About this task: Search for the word "emptyNonce" in the entries. Each line that holds it should be copied.

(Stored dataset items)
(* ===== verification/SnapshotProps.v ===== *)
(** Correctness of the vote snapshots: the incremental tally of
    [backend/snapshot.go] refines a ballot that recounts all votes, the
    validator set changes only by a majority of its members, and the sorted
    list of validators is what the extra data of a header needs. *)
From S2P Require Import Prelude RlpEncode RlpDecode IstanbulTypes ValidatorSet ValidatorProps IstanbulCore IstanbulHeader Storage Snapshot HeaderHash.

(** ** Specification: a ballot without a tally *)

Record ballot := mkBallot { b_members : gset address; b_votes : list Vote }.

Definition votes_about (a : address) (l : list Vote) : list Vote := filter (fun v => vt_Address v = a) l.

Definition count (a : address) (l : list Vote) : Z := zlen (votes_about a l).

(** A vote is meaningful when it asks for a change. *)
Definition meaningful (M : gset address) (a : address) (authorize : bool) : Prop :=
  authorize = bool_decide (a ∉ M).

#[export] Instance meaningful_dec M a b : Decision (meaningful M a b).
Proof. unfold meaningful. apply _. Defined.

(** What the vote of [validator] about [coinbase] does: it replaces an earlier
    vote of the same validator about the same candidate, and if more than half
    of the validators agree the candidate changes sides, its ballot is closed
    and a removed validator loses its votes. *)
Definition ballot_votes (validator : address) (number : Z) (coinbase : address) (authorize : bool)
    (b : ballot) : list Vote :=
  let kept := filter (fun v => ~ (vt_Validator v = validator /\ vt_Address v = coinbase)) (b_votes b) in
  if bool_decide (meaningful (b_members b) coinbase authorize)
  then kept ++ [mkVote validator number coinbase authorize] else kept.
* * *
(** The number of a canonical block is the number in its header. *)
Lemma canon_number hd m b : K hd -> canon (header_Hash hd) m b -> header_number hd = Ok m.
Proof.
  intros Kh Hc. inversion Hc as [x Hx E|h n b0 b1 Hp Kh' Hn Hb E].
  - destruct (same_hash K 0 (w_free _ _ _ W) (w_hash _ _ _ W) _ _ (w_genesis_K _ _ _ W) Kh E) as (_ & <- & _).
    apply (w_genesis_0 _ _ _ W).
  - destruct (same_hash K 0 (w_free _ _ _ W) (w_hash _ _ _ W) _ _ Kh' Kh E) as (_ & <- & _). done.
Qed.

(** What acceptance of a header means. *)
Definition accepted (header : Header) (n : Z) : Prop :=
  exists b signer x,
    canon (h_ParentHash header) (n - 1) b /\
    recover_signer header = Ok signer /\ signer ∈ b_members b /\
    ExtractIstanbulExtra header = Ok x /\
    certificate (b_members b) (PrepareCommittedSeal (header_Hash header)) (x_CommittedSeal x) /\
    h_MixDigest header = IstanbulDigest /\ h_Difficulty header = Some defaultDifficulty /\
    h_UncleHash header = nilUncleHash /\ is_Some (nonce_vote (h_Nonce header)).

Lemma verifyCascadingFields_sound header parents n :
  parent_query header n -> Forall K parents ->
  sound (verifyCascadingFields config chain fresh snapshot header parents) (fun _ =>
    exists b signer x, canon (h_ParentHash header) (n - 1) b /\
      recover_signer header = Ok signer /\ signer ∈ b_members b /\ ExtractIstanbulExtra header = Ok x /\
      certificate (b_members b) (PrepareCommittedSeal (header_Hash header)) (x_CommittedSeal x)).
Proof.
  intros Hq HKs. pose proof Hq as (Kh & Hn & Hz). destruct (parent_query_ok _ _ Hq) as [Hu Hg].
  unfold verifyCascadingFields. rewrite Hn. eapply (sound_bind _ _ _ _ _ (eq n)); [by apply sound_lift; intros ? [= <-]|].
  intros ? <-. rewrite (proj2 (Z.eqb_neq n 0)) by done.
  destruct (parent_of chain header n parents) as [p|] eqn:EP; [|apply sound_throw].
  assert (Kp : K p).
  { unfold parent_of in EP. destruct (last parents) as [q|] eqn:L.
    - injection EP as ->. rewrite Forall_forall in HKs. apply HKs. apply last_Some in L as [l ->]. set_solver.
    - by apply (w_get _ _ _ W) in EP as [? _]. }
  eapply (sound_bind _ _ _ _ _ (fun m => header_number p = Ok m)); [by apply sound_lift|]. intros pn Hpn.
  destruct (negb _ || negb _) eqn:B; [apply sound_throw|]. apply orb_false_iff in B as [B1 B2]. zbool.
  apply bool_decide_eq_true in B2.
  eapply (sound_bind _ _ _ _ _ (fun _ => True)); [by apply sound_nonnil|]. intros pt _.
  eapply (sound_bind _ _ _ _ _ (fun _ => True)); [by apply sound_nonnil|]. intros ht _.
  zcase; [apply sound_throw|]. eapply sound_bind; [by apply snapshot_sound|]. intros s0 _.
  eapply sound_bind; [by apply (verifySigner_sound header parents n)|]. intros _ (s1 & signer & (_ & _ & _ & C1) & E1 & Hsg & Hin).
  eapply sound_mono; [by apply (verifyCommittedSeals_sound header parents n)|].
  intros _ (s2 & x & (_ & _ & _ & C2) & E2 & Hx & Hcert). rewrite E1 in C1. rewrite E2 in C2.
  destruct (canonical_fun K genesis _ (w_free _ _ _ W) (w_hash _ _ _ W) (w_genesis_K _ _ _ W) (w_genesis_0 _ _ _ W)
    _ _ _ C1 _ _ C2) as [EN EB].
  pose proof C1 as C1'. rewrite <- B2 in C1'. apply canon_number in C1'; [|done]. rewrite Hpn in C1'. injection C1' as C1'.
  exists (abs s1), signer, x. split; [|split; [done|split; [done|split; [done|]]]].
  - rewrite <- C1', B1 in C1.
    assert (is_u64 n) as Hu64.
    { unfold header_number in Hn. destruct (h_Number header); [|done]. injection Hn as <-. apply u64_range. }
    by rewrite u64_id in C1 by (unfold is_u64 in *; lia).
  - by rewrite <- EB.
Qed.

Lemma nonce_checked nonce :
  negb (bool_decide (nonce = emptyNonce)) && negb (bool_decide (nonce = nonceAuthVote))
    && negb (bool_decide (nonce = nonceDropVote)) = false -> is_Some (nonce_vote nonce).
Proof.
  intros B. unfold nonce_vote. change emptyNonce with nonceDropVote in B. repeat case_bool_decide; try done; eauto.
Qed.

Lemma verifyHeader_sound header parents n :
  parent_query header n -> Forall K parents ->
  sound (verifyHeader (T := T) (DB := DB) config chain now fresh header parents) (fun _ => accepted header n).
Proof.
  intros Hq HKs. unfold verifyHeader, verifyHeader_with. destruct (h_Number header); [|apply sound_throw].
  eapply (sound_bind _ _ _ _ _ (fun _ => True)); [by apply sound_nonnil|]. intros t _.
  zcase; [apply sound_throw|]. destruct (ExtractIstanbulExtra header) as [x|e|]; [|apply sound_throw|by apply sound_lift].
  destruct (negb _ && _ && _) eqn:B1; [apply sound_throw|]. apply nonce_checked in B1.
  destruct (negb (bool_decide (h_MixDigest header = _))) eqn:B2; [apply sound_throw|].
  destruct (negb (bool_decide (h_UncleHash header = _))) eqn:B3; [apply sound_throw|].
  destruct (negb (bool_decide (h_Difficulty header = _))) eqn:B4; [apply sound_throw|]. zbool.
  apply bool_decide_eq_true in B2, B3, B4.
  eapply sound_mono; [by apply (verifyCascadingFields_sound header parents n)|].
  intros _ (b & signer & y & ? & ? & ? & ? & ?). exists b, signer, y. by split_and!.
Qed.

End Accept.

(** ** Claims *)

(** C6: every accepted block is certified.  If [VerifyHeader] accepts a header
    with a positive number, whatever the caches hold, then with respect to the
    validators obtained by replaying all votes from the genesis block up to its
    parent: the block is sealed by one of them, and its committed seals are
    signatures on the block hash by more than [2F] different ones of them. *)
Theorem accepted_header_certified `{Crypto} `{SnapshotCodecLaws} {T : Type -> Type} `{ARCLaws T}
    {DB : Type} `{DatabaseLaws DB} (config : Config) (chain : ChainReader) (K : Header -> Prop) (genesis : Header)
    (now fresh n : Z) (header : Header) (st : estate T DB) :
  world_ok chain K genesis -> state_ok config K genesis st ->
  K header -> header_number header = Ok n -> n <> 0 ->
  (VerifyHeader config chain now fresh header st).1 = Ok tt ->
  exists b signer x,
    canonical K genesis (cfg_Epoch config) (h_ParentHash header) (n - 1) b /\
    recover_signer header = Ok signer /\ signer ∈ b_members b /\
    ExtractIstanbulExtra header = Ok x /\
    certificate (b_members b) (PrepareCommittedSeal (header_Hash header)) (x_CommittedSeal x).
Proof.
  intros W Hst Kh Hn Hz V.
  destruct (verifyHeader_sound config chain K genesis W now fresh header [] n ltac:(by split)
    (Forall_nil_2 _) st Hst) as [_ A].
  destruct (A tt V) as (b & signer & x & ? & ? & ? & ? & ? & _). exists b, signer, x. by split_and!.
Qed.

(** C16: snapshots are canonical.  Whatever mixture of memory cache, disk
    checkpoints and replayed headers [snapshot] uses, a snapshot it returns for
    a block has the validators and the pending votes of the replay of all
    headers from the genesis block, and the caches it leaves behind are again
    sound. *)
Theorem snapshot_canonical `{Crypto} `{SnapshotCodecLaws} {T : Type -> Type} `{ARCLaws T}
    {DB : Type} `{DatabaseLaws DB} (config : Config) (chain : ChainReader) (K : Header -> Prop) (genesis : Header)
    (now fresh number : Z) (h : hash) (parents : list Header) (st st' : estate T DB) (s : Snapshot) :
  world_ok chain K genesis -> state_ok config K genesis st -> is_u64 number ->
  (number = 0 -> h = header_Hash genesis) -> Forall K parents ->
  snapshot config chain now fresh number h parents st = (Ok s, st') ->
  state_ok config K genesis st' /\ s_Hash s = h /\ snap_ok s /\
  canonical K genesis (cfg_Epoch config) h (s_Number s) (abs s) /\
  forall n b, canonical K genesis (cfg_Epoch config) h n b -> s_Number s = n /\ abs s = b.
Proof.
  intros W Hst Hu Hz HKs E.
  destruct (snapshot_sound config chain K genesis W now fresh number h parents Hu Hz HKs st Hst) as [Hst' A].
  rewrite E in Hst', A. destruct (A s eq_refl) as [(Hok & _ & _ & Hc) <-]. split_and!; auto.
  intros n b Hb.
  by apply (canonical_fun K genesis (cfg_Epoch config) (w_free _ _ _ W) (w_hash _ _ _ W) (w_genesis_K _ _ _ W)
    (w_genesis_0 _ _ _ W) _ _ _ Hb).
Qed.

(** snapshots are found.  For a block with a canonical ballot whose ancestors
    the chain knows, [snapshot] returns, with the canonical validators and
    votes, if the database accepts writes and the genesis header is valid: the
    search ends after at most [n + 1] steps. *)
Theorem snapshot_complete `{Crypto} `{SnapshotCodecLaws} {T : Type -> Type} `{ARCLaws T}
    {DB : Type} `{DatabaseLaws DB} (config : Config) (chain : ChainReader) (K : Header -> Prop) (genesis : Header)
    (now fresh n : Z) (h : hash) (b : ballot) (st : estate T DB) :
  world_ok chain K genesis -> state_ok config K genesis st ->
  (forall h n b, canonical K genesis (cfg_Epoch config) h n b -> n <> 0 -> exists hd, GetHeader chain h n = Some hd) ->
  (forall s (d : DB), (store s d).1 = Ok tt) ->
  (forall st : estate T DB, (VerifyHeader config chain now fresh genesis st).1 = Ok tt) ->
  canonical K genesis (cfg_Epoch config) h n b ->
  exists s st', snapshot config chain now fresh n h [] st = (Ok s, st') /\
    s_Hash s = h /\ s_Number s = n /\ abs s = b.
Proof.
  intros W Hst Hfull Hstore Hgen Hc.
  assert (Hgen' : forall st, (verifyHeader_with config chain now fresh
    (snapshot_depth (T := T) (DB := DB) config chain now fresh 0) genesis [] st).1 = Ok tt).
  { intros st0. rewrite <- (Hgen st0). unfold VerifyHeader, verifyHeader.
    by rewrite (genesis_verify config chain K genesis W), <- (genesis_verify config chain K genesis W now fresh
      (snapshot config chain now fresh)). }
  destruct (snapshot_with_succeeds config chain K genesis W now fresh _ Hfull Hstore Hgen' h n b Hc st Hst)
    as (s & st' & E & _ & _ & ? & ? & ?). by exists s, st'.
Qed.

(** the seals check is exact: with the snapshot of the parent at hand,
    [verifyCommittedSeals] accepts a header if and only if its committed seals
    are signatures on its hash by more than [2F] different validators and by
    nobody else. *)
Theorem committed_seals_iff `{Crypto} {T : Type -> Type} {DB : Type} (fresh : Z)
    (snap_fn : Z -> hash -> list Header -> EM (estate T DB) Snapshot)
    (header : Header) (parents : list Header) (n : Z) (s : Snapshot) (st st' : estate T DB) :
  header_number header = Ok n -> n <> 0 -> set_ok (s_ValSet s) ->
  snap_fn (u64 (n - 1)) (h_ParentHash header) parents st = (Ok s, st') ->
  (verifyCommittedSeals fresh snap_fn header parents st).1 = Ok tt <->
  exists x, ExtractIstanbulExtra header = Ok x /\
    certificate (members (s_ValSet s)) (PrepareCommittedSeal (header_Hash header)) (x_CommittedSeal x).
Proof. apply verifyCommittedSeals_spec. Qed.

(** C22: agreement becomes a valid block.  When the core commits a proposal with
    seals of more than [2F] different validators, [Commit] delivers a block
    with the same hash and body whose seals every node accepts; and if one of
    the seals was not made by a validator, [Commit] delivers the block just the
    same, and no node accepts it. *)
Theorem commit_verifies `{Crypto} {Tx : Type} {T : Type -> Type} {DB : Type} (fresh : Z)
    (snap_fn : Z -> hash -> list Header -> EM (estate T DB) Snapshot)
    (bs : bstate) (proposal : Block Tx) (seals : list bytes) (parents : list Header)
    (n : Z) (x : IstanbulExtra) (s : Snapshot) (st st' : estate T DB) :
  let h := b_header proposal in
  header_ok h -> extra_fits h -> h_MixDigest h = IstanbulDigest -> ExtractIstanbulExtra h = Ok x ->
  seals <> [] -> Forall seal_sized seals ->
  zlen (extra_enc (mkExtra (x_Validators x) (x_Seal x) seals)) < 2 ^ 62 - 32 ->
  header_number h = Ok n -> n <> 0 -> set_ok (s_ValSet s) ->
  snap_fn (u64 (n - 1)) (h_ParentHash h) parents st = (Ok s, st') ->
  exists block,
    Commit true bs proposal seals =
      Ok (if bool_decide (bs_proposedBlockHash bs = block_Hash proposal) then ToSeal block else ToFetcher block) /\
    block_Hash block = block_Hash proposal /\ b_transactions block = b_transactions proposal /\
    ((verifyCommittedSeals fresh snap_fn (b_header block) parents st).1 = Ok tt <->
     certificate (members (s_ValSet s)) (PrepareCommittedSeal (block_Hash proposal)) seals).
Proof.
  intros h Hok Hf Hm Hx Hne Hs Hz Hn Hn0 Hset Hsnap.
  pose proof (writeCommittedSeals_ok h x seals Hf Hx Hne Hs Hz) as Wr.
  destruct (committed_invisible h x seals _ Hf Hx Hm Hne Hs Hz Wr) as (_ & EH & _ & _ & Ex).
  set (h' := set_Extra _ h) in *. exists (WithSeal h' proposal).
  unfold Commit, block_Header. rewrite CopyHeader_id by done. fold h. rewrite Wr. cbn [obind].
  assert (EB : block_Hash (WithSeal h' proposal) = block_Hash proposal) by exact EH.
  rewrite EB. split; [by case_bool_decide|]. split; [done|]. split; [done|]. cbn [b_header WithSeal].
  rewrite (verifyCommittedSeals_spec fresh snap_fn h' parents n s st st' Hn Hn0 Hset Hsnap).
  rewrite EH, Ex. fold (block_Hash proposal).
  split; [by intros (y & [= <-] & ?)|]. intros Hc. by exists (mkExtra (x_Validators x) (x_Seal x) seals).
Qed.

Solved problem:
  negb (bool_decide (nonce = emptyNonce)) && negb (bool_decide (nonce = nonceAuthVote))
  intros B. unfold nonce_vote. change emptyNonce with nonceDropVote in B. repeat case_bool_decide; try done; eauto.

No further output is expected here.